Dinimizde ve töremizde tanım edilen komşuluk bağı öncelikle inanç hissini oluşturur. Akabinde yardımlaşma ve dayanışma gelir. Hastalıkta, cenazede, darda kalındığında, düğünde, doğumda, bayramda, sevinçte ve tasada, hatta günlük hayatta komşuluk, insanın beşere olan yakınlığının alâmetidir. Bir ortada ve huzur içinde yaşamanın en ufak bir cüz’üdür ki vakit içinde âdet ve anane olarak “Komşuluk hukuku”nu doğurmuştur. Bu konuda âyet ve hadisler vardır.

17 Kasım 2024 tarihli Yeni Şafak gazetesinin 2. sayfasının sağ alt köşesinde

küçük bir haber vardı. Bir vefat ilanı üzereydi güya. İçim burkuldu. Oturup bu yazıyı yazdım. Haberi sizinle paylaşıyorum. Başlığı “

Komşuluk mazide kaldı

”dır.

“Areda Survey, ülkemizin komşuluk karnesini gün yüzüne çıkardı. Türkiye genelinde 4 bin 277 kişinin katıldığı araştırmaya nazaran, Türk halkının yüzde 63,6’ü komşuluk ilgilerinin eskisi üzere güçlü olmadığını düşünüyor. İştirakçilerin yüzde 31,2’si komşuluk alakalarının büsbütün bittiğine inanıyor. İştirakçilerin yüzde 48,3’ü komşularının birçoklarını bilip tanıdığını tabir ederken komşusuna her bahiste güvendiğini belirtenlerin oranında yıllar içinde düşüş yaşandığı gözlemleniyor.

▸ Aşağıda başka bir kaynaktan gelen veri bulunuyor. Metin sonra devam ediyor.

(** A sender built with the tracer "qlog" and then driven: the tracer has
    received the one call made by the constructor. *)
Example loco_run_traced :
  traced
    (after
       [CallOnPacketSent time.zero 0 1 1200 true; CallOnPacketLost 1 1200 1200;
        CallOnRetransmissionTimeout true; CallSetMaxDatagramSize 1350;
        CallOnConnectionMigration; CallGetCongestionWindow]
       (constructed
          (NewLocoSender (pacer_t := unit) (fun _ : unit => tt) tt 32 tt
             (None : option unit) 1200 true (Some "qlog"%string))
          []))
  = [UpdatedCongestionState "qlog"%string CongestionStateSlowStart].
Proof. reflexivity. Qed.

(** [maybeTraceStateChange] would reach the tracer, had it a caller. *)
Example loco_maybeTraceStateChange_run :
  traced
    (execState (maybeTraceStateChange CongestionStateCongestionAvoidance)
       (constructed
          (NewLocoSender (pacer_t := unit) (fun _ : unit => tt) tt 32 tt
             (None : option unit) 1200 true (Some "qlog"%string))
          []))
  = [UpdatedCongestionState "qlog"%string CongestionStateSlowStart;
     UpdatedCongestionState "qlog"%string CongestionStateCongestionAvoidance].
Proof. reflexivity. Qed.

(** The fields of a fresh sender under the upstream declarations. *)
Example loco_fresh_fields :
  let l :=
    evalState
      (NewLocoSender (pacer_t := unit) (fun _ : unit => tt) tt 32 tt
         (None : option unit) 1200 true (None : option string)) [] in
  (congestionWindow l, slowStartThreshold l, largestSentPacketNumber l,
   initialMaxCongestionWindow l, maxDatagramSize l)
  = (38400, 4611686018427387903, -1, 12000000, 1200).
Proof. reflexivity. Qed.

Bununla bir arada “Komşuma pek gidip gelmem” diyenlerin oranı ise artıyor.”

Not

: Suriye’de muhalifler zafere ulaştı. 61 yıllık zulüm sona erdi.

Sevinçle karşıladık, alkışladık.

Şimdi merak edilen şudur: Suriye’yi nasıl bir gelecek bekliyor? Umulan ve istenen odur ki muhalifler ortalarında bir adil sistem kurma konusunda anlaşmış olsunlar. En berbatı tefrikaya düşmek.

İlgili Yazılar

Bir yanıt yazın

E-posta adresiniz yayınlanmayacak. Gerekli alanlar * ile işaretlenmişlerdir

Web sitemizde size mümkün olan en iyi deneyimi sunmak için çerezleri kullanıyoruz. Bu siteyi kullanmaya devam ederek çerez kullanımımızı kabul etmiş olursunuz.